--- START ---
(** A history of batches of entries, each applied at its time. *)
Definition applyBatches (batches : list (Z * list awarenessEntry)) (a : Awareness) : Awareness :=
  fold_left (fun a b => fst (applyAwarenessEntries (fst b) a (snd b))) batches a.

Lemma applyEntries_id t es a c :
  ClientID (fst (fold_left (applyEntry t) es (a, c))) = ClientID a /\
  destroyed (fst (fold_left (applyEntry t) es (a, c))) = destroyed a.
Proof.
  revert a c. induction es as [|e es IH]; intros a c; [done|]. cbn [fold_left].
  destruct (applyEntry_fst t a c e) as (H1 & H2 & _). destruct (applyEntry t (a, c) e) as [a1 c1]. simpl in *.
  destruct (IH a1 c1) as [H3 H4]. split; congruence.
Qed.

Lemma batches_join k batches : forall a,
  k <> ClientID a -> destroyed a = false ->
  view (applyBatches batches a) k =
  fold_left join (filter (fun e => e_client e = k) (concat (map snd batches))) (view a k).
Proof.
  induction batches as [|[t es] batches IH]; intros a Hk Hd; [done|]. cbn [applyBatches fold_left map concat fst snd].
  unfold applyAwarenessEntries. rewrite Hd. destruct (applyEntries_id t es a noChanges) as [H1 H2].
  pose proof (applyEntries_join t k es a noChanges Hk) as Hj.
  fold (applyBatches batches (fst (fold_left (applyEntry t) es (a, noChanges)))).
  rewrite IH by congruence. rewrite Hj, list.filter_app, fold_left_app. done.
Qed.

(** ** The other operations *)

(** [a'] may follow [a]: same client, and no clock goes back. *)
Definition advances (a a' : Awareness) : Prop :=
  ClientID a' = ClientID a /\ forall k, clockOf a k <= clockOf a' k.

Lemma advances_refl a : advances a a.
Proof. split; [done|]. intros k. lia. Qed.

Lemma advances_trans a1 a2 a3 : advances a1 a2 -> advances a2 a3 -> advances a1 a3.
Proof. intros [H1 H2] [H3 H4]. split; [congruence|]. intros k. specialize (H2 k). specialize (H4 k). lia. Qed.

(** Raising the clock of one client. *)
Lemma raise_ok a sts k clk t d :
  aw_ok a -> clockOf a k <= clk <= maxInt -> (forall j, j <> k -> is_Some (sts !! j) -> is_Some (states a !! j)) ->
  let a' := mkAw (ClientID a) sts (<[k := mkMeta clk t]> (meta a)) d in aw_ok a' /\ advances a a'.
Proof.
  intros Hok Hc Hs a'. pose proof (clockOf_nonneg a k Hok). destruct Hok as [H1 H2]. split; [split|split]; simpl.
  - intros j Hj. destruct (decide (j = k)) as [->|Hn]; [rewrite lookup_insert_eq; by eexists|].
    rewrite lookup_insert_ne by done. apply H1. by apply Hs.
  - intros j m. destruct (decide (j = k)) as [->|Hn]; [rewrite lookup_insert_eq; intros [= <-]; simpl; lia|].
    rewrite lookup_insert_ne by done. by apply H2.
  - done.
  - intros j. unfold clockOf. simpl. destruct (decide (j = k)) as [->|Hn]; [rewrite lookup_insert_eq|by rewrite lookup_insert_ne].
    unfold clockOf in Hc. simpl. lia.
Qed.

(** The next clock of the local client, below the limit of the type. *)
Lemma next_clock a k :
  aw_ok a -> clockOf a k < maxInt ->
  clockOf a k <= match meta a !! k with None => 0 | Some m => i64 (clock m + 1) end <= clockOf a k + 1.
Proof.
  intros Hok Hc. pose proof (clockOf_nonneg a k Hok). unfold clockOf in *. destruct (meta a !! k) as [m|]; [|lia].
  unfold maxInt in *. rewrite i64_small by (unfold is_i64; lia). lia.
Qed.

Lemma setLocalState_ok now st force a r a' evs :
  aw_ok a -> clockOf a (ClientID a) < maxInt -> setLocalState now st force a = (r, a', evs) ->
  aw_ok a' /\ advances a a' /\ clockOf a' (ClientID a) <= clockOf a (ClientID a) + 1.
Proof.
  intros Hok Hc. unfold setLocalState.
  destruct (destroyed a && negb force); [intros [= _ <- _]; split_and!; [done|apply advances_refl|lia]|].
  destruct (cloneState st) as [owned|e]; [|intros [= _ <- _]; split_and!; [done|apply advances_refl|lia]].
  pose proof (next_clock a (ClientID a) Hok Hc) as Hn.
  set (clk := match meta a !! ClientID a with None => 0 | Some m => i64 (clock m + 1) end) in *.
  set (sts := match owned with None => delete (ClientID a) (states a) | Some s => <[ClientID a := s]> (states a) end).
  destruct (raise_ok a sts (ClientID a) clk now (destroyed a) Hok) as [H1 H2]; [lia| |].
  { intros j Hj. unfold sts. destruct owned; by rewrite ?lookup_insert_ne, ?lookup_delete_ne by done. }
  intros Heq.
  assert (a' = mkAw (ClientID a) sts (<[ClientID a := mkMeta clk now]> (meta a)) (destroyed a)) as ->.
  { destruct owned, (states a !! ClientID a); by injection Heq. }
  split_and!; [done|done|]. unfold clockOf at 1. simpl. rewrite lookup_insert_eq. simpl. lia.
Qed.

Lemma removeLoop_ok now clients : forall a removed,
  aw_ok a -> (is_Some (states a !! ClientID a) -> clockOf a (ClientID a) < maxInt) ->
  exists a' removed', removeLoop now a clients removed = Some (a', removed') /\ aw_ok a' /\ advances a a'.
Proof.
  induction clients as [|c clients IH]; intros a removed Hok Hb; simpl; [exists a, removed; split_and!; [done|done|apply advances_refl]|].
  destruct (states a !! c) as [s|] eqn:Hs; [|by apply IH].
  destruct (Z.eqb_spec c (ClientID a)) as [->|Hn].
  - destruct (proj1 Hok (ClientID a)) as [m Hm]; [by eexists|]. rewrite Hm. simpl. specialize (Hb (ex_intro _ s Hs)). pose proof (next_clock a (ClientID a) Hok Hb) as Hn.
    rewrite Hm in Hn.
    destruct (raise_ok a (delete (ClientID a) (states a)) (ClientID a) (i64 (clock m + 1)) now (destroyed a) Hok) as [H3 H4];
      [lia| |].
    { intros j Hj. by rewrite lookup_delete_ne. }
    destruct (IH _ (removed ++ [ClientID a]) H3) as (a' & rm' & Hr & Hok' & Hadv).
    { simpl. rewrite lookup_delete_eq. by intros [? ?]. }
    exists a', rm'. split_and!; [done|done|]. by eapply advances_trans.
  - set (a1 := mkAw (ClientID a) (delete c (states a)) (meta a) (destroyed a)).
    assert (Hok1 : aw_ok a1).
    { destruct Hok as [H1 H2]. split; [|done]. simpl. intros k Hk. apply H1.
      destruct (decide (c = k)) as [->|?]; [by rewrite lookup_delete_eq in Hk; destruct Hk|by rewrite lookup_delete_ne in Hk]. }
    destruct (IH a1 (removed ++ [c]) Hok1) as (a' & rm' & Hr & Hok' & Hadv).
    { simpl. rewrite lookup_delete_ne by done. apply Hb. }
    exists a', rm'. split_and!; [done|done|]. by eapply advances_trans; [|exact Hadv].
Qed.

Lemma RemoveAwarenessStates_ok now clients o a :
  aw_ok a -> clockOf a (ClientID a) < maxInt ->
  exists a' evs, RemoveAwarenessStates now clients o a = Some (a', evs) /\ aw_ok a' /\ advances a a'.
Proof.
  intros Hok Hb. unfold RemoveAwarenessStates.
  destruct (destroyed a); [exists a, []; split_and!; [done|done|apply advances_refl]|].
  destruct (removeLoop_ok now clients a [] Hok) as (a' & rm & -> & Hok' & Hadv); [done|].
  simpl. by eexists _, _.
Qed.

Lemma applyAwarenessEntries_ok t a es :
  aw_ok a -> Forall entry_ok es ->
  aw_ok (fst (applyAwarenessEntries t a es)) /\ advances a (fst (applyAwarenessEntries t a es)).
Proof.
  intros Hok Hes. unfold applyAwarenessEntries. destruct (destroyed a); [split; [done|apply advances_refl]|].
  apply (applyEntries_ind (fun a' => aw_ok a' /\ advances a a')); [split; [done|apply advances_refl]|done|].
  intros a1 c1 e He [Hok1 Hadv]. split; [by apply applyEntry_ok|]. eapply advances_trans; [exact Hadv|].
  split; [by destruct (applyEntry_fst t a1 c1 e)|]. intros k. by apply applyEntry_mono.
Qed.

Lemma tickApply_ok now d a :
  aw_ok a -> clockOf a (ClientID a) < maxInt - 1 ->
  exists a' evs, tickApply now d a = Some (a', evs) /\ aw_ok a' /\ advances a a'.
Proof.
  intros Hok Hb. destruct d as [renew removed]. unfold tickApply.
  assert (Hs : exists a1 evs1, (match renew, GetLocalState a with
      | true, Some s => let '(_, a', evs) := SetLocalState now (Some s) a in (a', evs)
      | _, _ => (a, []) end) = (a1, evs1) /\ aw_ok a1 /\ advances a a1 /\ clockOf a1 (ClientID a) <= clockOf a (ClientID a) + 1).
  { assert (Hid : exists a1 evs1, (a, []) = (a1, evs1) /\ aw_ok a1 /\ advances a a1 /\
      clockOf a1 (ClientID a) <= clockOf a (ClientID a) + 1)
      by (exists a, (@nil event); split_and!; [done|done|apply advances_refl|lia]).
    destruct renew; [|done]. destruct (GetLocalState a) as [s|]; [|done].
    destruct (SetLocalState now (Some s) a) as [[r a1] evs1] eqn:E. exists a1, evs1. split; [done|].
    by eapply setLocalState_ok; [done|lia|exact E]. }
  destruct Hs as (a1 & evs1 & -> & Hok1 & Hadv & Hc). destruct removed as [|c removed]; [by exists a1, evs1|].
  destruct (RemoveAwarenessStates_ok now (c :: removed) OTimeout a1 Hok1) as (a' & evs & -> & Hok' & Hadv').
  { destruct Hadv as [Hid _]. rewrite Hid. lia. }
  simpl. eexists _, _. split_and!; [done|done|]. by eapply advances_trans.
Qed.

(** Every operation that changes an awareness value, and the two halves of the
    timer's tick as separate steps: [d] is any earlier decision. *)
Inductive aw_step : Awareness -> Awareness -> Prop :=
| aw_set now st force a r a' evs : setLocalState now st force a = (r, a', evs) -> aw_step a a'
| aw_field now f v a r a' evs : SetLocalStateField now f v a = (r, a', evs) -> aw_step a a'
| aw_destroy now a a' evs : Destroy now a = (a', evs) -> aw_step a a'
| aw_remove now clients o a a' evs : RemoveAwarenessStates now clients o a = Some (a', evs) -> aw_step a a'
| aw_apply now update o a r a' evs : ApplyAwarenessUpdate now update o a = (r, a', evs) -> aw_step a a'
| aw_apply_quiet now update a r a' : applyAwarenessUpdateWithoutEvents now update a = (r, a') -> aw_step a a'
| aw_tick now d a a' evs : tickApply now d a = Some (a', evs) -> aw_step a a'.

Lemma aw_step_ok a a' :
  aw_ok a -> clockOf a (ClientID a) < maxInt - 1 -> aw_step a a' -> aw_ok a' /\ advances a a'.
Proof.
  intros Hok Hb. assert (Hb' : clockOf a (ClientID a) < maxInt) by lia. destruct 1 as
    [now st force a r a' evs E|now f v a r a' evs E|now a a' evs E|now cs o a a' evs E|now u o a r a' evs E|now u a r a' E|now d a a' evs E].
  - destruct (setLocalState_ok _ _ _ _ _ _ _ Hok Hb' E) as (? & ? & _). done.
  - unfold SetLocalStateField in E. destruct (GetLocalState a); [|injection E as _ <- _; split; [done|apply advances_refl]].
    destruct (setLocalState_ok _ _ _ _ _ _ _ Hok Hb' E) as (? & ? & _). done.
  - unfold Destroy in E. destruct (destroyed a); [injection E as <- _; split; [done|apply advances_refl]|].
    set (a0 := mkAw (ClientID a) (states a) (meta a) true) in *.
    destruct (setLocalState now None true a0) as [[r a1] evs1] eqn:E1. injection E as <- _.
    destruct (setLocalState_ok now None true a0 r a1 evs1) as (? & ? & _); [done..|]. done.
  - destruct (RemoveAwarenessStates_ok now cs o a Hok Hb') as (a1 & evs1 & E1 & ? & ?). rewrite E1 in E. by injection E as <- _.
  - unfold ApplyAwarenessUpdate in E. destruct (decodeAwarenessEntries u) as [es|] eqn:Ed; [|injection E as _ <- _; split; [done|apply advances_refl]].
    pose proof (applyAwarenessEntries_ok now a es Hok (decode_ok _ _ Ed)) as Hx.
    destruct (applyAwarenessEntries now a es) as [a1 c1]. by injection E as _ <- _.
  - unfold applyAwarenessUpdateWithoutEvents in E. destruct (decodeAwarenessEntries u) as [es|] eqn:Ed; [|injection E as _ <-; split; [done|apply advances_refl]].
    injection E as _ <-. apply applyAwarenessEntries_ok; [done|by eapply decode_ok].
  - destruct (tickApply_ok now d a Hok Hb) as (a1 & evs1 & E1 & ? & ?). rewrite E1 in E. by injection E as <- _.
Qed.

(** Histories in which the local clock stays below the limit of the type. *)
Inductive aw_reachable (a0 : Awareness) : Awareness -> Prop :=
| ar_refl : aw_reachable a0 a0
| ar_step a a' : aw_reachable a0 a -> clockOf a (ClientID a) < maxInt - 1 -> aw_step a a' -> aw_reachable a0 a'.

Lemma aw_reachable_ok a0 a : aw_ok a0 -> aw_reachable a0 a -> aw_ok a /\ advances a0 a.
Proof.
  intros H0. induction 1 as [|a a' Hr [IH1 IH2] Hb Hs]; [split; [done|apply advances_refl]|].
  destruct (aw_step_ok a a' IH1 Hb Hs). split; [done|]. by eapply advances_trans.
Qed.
--- END ---
:: TO DO ::
All that is needed is the opening run of the data, given again exactly: please include every line from the first through the line with "k <> ClientID a -> destroyed a = false ->", both ends kept.

:: SOLUTION ::
(** A history of batches of entries, each applied at its time. *)
Definition applyBatches (batches : list (Z * list awarenessEntry)) (a : Awareness) : Awareness :=
  fold_left (fun a b => fst (applyAwarenessEntries (fst b) a (snd b))) batches a.

Lemma applyEntries_id t es a c :
  ClientID (fst (fold_left (applyEntry t) es (a, c))) = ClientID a /\
  destroyed (fst (fold_left (applyEntry t) es (a, c))) = destroyed a.
Proof.
  revert a c. induction es as [|e es IH]; intros a c; [done|]. cbn [fold_left].
  destruct (applyEntry_fst t a c e) as (H1 & H2 & _). destruct (applyEntry t (a, c) e) as [a1 c1]. simpl in *.
  destruct (IH a1 c1) as [H3 H4]. split; congruence.
Qed.

Lemma batches_join k batches : forall a,
  k <> ClientID a -> destroyed a = false ->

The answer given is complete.